Feargal Sharkey is heading up the March for Clean Water https://marchforcleanwater.org/ through central London to Parliament Square on 26 October; a mass protest organised by River Action and backed by a growing number of environmental, sports and community groups. It is timed to mark the end of the first 100 days of the new government, and to take place days before the Chancellor’s first budget on 30 October.
River Action said the Water (Special Measures) Bill is welcome but stops short of what is needed to end all causes of water pollution. The march will call on prime minister Sir Keir Starmer “to take immediate and decisive action to end the poisoning of our rivers, lakes and seas by the lethal cocktail of raw sewage, agricultural waste and other chemical pollutants, that over recent years have been allowed to leave most of our waterways so filthy that they present major risks to human health and untold damage to nature”.

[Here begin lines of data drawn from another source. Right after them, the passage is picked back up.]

(** * Runway beam design tool: analysis and capacity engine

    A shallow embedding of the numerical core of [runway_beam_v3_6.py]
    (crane wheel loads, moving-load analysis, governing-case selection,
    section classification, shear strength, fatigue, deflection, section
    properties) together with the properties stated about it.

    Modelling conventions.
    - Python [float] values are real numbers ([R]): arithmetic is exact,
      binary64 rounding, infinities and NaN are not represented.
    - Python [int] values that are counted or iterated over are integers
      ([Z]); they are injected into [R] with [IZR] where the source mixes
      them with floats.
    - An exception is an explicit [Raise] in the result type [res];
      a division whose divisor cannot be zero where it stands (a non-zero
      literal, a [max(_, c)] with [c > 0], a value just tested positive)
      is written with [/] directly.
    - A method that assigns to [self] returns the updated record.
    - A [dict] with a fixed set of keys is a record, a [dict] whose set of
      keys depends on the input is an association list in insertion order.
    - Statements that depend on rounding (an identity that needs exact
      cancellation, a value that sits on a limit) are not made on the
      real-number embedding: the functions concerned are embedded a
      second time on binary64, in the module [F64] at the end of the
      definitions, and the statements are made there. *)

From Stdlib Require Import Reals Lra Lia List ZArith String Bool.
From Stdlib Require Floats.
Import ListNotations.
Open Scope R_scope.
Set Warnings "-inexact-float".

(* ================================================================== *)
(** ** Python primitives *)
(* ================================================================== *)

Module Py.

Inductive PyError : Type :=
| ZeroDivisionError
| ValueError.

Inductive res (A : Type) : Type :=
| Ok (a : A)
| Raise (e : PyError).

Arguments Ok {A} a.
Arguments Raise {A} e.

Definition bind {A B : Type} (c : res A) (k : A -> res B) : res B :=
  match c with
  | Ok a => k a
  | Raise e => Raise e
  end.

(** [x / y] on floats. *)
Definition truediv (x y : R) : res R :=
  if Req_dec_T y 0 then Raise ZeroDivisionError else Ok (x / y).

(** [math.sqrt(x)]. *)
Definition math_sqrt (x : R) : res R :=
  if Rlt_dec x 0 then Raise ValueError else Ok (sqrt x).

(** [max(a, b)]: the first argument is kept unless the second is
    strictly larger. *)
Definition max2 (a b : R) : R := if Rlt_dec a b then b else a.

(** [min(a, b)]: the first argument is kept unless the second is
    strictly smaller. *)
Definition min2 (a b : R) : R := if Rlt_dec b a then b else a.

Definition max3 (a b c : R) : R := max2 (max2 a b) c.
(** The dispatcher up to the point where the store has answered. *)
Lemma dispatcher_start env userId userMessage token w :
  storeUp env (S (length (calls w))) = true →
  getAIResponseWithMedia env userId userMessage token w
  =           (let* detectedLang :=
                 match userMessage with
                 | UText s => let* detected := translateText env (JStr s) None in
                              ret (lang detected)
                 | UObject _ => ret (str "th")
                 end in
               match userMessage with
               | UObject type =>
                 if decide (type = str "sticker") then stickerGreeting env detectedLang
                 else freeText env userId userMessage detectedLang
               | UText s =>
                 if isRecommendPlaces s then recommendPlaces env userId s detectedLang
                 else if startsWith infoPrefix s then placeInformation env s detectedLang
                 else if isRecommendHotels s then recommendHotels env s detectedLang
                 else if isWeather s then weather env s detectedLang
                 else if startsWith mapPrefix s then mapOfPlace env s detectedLang
                 else if decide (s = contactRequest) then contact env detectedLang
                 else freeText env userId userMessage detectedLang
               end)
      {| store := store w; calls := calls w ++ [LoadingStart userId 5; StoreGet userId] |}.
Proof.
  intros Hup.
  unfold getAIResponseWithMedia. unfold bind at 1. rewrite startLoadingAnimation_run.
  unfold bind at 1. unfold getDoc at 1. rewrite logged_instant, Hup.
  unfold logged. simpl. rewrite <- app_assoc. reflexivity.
Qed.

Lemma translateText_quiet env s target :
  Quiet (translateText env (JStr s) target)
        (λ t, match target with
              | Some lang => RenderingOf env s lang (ttext t)
              | None => ttext t = s
              end).
Proof.
  intros w. unfold translateText, tryCatch, bind, remote, ret, RenderingOf. simpl.
  destruct (detect env (length (calls w)) s) as [sourceLang|].
  - destruct target as [[|c target]|].
    + eexists _, [_]. split; [reflexivity|]. split; [by repeat constructor|by left].
    + destruct (decide (c :: target = sourceLang)).
      * eexists _, [_]. split; [reflexivity|]. split; [by repeat constructor|by left].
      * simpl. destruct (translate env _ s (c :: target)) as [translation|] eqn:E.
        -- eexists _, [_; _]. unfold logged. simpl. rewrite <- app_assoc.
           split; [reflexivity|]. split; [by repeat constructor|]. right. by eexists.
        -- eexists _, [_; _]. unfold logged. simpl. rewrite <- app_assoc.
           split; [reflexivity|]. split; [by repeat constructor|by left].
    + eexists _, [_]. split; [reflexivity|]. split; [by repeat constructor|done].
  - eexists _, [_]. split; [reflexivity|]. split; [by repeat constructor|].
    destruct target; [by left|done].
Qed.

Lemma guidance_quiet env lang :
  Quiet (let* errorMsg := translateText env (JStr regionGuidance) (Some lang) in
         ret [withQuickReply (ttext errorMsg) lang])
        (λ messages, ∃ text, messages = [withQuickReply text lang]
                             ∧ RenderingOf env regionGuidance lang text).
Proof.
  eapply quiet_bind; [apply translateText_quiet|].
  intros t Ht. apply quiet_ret. by exists (ttext t).
Qed.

River Action said the actions must include:
“A plan to address the continuous illegal dumping of raw sewage by the water companies.
A full set of solutions to end all other major sources of water pollution.
The reform of our failed regulatory system, including Ofwat and the Environment Agency, so the law can be effectively enforced against polluters.”
The organisers said the event will be “a legal, peaceful, family-friendly and inclusive demonstration”. However the material and language being used to promote it is emotive. The campaign video says water is “dying, drop by drop”. It shows fish kills and says water users risk contracting cystitis, intestinal infection and blood poisoning.
It also links the issues with water privatisation, saying the public was “lied to” about rigorous protections as laws have been “repeatedly broken” and watchdogs defunded – all the while water shareholders have reaped £78bn of reward and water bosses £58m in salaries and bonuses. The video calls for the public to rise up, act now and demand change to get Britain’s water “off life support”.
On X, Sharkey invited people to "#floodthestreets with your rage, your anger, and your disappointment. It's time to take control”. Speaking on Good Morning Britain, he also called for a root and branch review and for the government to “suspend this price increase” (PR24) arguing we need “decisive, clear leadership and an urgency to this that’s really going to grapple with this problem and fix it and stop preening around the edges and tweaking.”
• Separately, the Royal Television Society (RTS) reported Channel 4 has commissioned a “sewage dumping drama” from the team behind Partygate, a drama on the Number 10 Covid scandal. In an article on its website, RTS quoted Channel 4 commissioning editor Rita Daniels as saying: “For too long, the UK water companies have been swimming in profits, whilst our rivers and seas are drowning in sewage…Isle of Sh*te (w/t) will flush out a story of corporate greed, exposing how these companies have been able to get away with polluting our precious resources for so long.” Writer and director Joseph Bullman was quoted as calling the new commission “brave” because “it explores corporate law breaking, and a national scandal which, in terms of the amounts of money extracted from the British public, has the potential to dwarf other scandals which have come to light in recent years.”